As today’s gospel makes clear, this is not something our Lord wants us to do. Gossiping is referred to as the sin of “detraction,” it detracts from a person’s reputation and takes the shine of his or her good name. Gossiping, to say the least, is not an act of love. It’s ironic, therefore, that sometimes we do it about the very people we should love the most. Husband and wives, for instance, sometimes complain about their spouse’s behavior to their friends or acquaintances. They say things like: “My husband is so clueless; he can’t even screw in a light bulb.” Or, “My wife is such an airhead: she can’t even balance a checkbook.” Or, “He’d rather go fishing than spend time with his family.” Or, “If I spent the way she did, we’d be in the poorhouse.” If people said things like this to us about our spouses, we’d get angry and come to their defense. But we don’t hesitate to say these things ourselves.

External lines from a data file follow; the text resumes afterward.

(* ===== verification/EventFilter.v ===== *)
(** pkg/filters/outbound/event_publisher.go: the filter that reads the outcome of a request off
    its context and publishes the policy events it finds. *)

From Stdlib Require Import Ascii.
From S2P Require Import Prelude GoFloat GoStrings GoTime GoJson GoPrint Matcher Policy ErrorPolicy Types Context Http Events.

(** [*limiter.HTTPError]: what [errors.As] finds on the chain of [gctx.Err]. *)
Record LimitError := mkLimitError { le_Code : Z; le_Message : string; le_Threshold : option float64; le_CurrentValue : option float64 }.

(** What the filter reads besides the context: the header of the response writer, the limiter
    error on the chain of the error, [PolicyEventEmitted], the answer of the discovery service
    where there is one, and the clock. *)
Record observed := mkObserved {
  ob_writer : option headers; ob_limit : option LimitError; ob_emitted : bool;
  ob_discovery : option (string -> list Endpoint + goerror); ob_unix : Z
}.

Section filter.
Context (libs : Libs).

(** A computation that goes through the process-wide cache of expressions and may panic. *)
Definition scan (A : Type) : Type := gmap string (list (option regex)) -> go A * gmap string (list (option regex)).
Definition scan_ret {A} (a : A) : scan A := fun c => (Ret a, c).
Definition scan_bind {A B} (m : scan A) (k : A -> scan B) : scan B := fun c =>
  match m c with (Ret a, c') => k a c' | (Panic, c') => (Panic, c') end.

Fixpoint scan_all {A} (f : A -> scan (list OpsEvent)) (l : list A) : scan (list OpsEvent) :=
  match l with
  | [] => scan_ret []
  | x :: r => scan_bind (f x) (fun here => scan_bind (scan_all f r) (fun rest => scan_ret (here ++ rest)))
  end.

Definition hasFailedAttempts (history : list AttemptRecord) : bool := existsb (fun r => negb (ar_Success r)) history.

(** [time.Time.Unix] on nanoseconds since the zero time. *)
Definition Unix (t : Time) : Z := (t - 62135596800 * Second) / Second.

Definition trace_of (g : GatewayContext) (o : observed) : string :=
  let fromRequest := match Request g with Some r => header_Get (req_Header r) "X-Trace-ID" | None => "" end in
  if is_empty fromRequest then match ob_writer o with Some h => header_Get h "X-Trace-Id" | None => "" end else fromRequest.

Definition request_of (g : GatewayContext) (o : observed) : string :=
  let id := match Request g with Some r => header_Get (req_Header r) "X-Request-ID" | None => "" end in
  if is_empty id then trace_of g o else id.

(** The endpoint, its code and its provider when none was selected. *)
Definition guessed_endpoint (g : GatewayContext) (o : observed) : option Endpoint :=
  if errors_Is (Err g) ErrNoAvailableEndpoint then None
  else match ob_discovery o with
       | Some list => if is_empty (Model g) then None else match list (Model g) with inl (ep :: _) => Some ep | _ => None end
       | None => None
       end.

Definition with_endpoint (e : OpsEvent) (ep : Endpoint) : OpsEvent :=
  e <| oe_EndpointID := ep_ID ep |> <| oe_EndpointCode := ep_Code ep |> <| oe_ProviderName := ep_Provider ep |>.

Definition base_event (g : GatewayContext) (o : observed) : OpsEvent :=
  let base := zero_event <| oe_TenantCode := Tenant g |> <| oe_ModelCode := (if is_empty (OriginalModel g) then Model g else OriginalModel g) |>
    <| oe_RequestID := request_of g o |> <| oe_TraceID := trace_of g o |> <| oe_Timestamp := ob_unix o |> in
  match SelectedEndpoint g with
  | Some ep => let e := with_endpoint base ep in if is_empty (ep_Model ep) then e else e <| oe_ModelCode := ep_Model ep |>
  | None => match guessed_endpoint g o with Some ep => with_endpoint base ep | None => base end
  end.

Definition with_policy (e : OpsEvent) (id name : string) : OpsEvent := e <| oe_PolicyID := id |> <| oe_PolicyName := name |>.

(** Reading a nil first policy panics. *)
Definition detectCircuitBreaker (g : GatewayContext) (base : OpsEvent) : go (list OpsEvent) :=
  match Err g with
  | Some err =>
      if errors_Is (Some err) ErrNoAvailableEndpoint then
        let evt := base <| oe_EventType := EventTypeCircuitBreak |> <| oe_Message := Error_text err |> in
        match gPolicy g ≫= fun p => head (p_CircuitBreakPolicies p) with
        | None => Ret [evt]
        | Some None => Panic
        | Some (Some cb) => Ret [with_policy evt (cb_ID cb) (cb_Name cb)]
        end
      else Ret []
  | None => Ret []
  end.

Definition invocationFailEventFromAttempt (base : OpsEvent) (rec : AttemptRecord) : OpsEvent :=
  base <| oe_EventType := EventTypeInvocationFail |> <| oe_ModelCode := (if is_empty (ar_Model rec) then oe_ModelCode base else ar_Model rec) |>
    <| oe_EndpointID := ar_EndpointID rec |> <| oe_EndpointCode := ar_EndpointCode rec |> <| oe_ProviderName := ar_Provider rec |>
    <| oe_Timestamp := (if time_IsZero (ar_Timestamp rec) then oe_Timestamp base else Unix (ar_Timestamp rec)) |>.

Definition matched_event (base : OpsEvent) (rec : AttemptRecord) (ty what reason id name : string) : OpsEvent :=
  let msg := what +:+ reason in
  with_policy ((invocationFailEventFromAttempt base rec) <| oe_EventType := ty |>
    <| oe_Message := (if is_empty (ar_Error rec) then msg else msg +:+ " (attempt error: " +:+ ar_Error rec +:+ ")") |>) id name.

Definition match_record {P} `{!ErrorPolicy P} (p : P) (rec : AttemptRecord) : scan (bool * string) :=
  MatchErrorWithReason libs (Some p) (ar_StatusCode rec) (ar_ContentType rec) (ar_Error rec) (ar_Body rec).

Definition retry_events (p : Policy) (base : OpsEvent) (rec : AttemptRecord) : scan (list OpsEvent) :=
  match p_InvocationPolicy p with
  | Some ip =>
      match ip_RetryPolicy ip with
      | Some rp =>
          if 0 <? rp_Retry rp then
            scan_bind (match_record rp rec) (fun '(matched, reason) =>
              scan_ret (if matched then [matched_event base rec EventTypeRetryError "retry policy matched: " reason (ip_ID ip) (ip_Name ip)] else []))
          else scan_ret []
      | None => scan_ret []
      end
  | None => scan_ret []
  end.

Definition breaker_event (base : OpsEvent) (rec : AttemptRecord) (cb : option CircuitBreakPolicy) : scan (list OpsEvent) :=
  match cb with
  | None => scan_ret []
  | Some cb =>
      scan_bind (match_record cb rec) (fun '(matched, reason) =>
        scan_ret (if matched then [matched_event base rec EventTypeCircuitBreakerError "circuit breaker policy matched: " reason (cb_ID cb) (cb_Name cb)] else []))
  end.

Definition attempt_events (p : Policy) (base : OpsEvent) (rec : AttemptRecord) : scan (list OpsEvent) :=
  if ar_Success rec then scan_ret []
  else scan_bind (retry_events p base rec) (fun retried =>
         scan_bind (scan_all (breaker_event base rec) (p_CircuitBreakPolicies p)) (fun broken => scan_ret (retried ++ broken))).

Definition detectInvocationFailuresFromHistory (g : GatewayContext) (base : OpsEvent) : scan (list OpsEvent) :=
  match gPolicy g with None => scan_ret [] | Some p => scan_all (attempt_events p base) (History g) end.

Definition with_invocation_policy (g : GatewayContext) (e : OpsEvent) : OpsEvent :=
  match invocation_policy g with Some ip => with_policy e (ip_ID ip) (ip_Name ip) | None => e end.

Definition model_failover (g : GatewayContext) (base : OpsEvent) : list OpsEvent :=
  match FallbackChain g with
  | first :: (_ :: _) as chain =>
      [with_invocation_policy g (base <| oe_EventType := EventTypeModelFailover |> <| oe_ModelCode := Model g |>
         <| oe_Message := "fallback from " +:+ first +:+ " to " +:+ default "" (last chain) |>)]
  | _ => []
  end.

Definition failover_step (i : nat) (rec : AttemptRecord) : string :=
  let at_ := "[" +:+ Itoa (Z.of_nat i + 1) +:+ "] " +:+ ar_EndpointID rec +:+ " (" +:+ ar_Provider rec +:+ ")" in
  if ar_Success rec then at_ +:+ " succeeded"
  else at_ +:+ " failed: " +:+ (if is_empty (ar_Error rec) then "status " +:+ Itoa (ar_StatusCode rec) else ar_Error rec).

There may be truth to what we say. But saying it doesn’t improve the situation or resolve the problem or help the relationship to heal or grow. Sometimes we’ll excuse ourselves by thinking that now we’ve gotten it off our chest, we won’t fight with our spouse later. But that’s baloney. All we accomplish is to make someone we love look bad in the eyes of others. And what will they think of our spouse the next time they see him or her? They’ll remember what you said, and look down upon your spouse. You’ve given them a bad reputation, and the harm we’ve caused can be almost impossible to repair. The damage is done.
Great damage can be done by gossip in the workplace, too. We’ve all experienced it, if we’ve ever had a job. And it’s hard to resist, sometimes because it sounds so juicy, and sometimes because we don’t want to be left out of the crowd and miss what’s being said. But workplace gossip wastes time, lessens productivity, poisons workplace morale, leads to divisions and cliques, and can ruin reputations and careers. A recent poll revealed that 60 percent of us rate “workplace gossip” as our number one on-the-job pet peeve.
These days, we might even say that we’re drowning in a virtual sea of gossip. There are nearly 400 gossip magazines on newsstands devoted to nothing more than revealing intimate details of the social and personal lives of celebrities and other public figures- things we don’t need to know and, I add, we shouldn’t seek to know or pay to learn about. Add to this the gossip spread around the internet through blogs, tweets, and Facebook, and what we have is something like a tsunami.
On our own, we probably can’t hope to stop it. But we can make a choice not to contribute to it. Let’s walk away from the water-cooler scuttlebutt, refuse to buy the trashy magazines, and not visit the offending websites. And most of all, let’s keep guard over what comes out of our mouths. It may be that someone may have hurt us, but that doesn’t mean that everyone and their brother needs to know about it. Because according to Jesus, we should treat the person we’re talking about as our brother. And he wants us to “win them over.” Not put them down.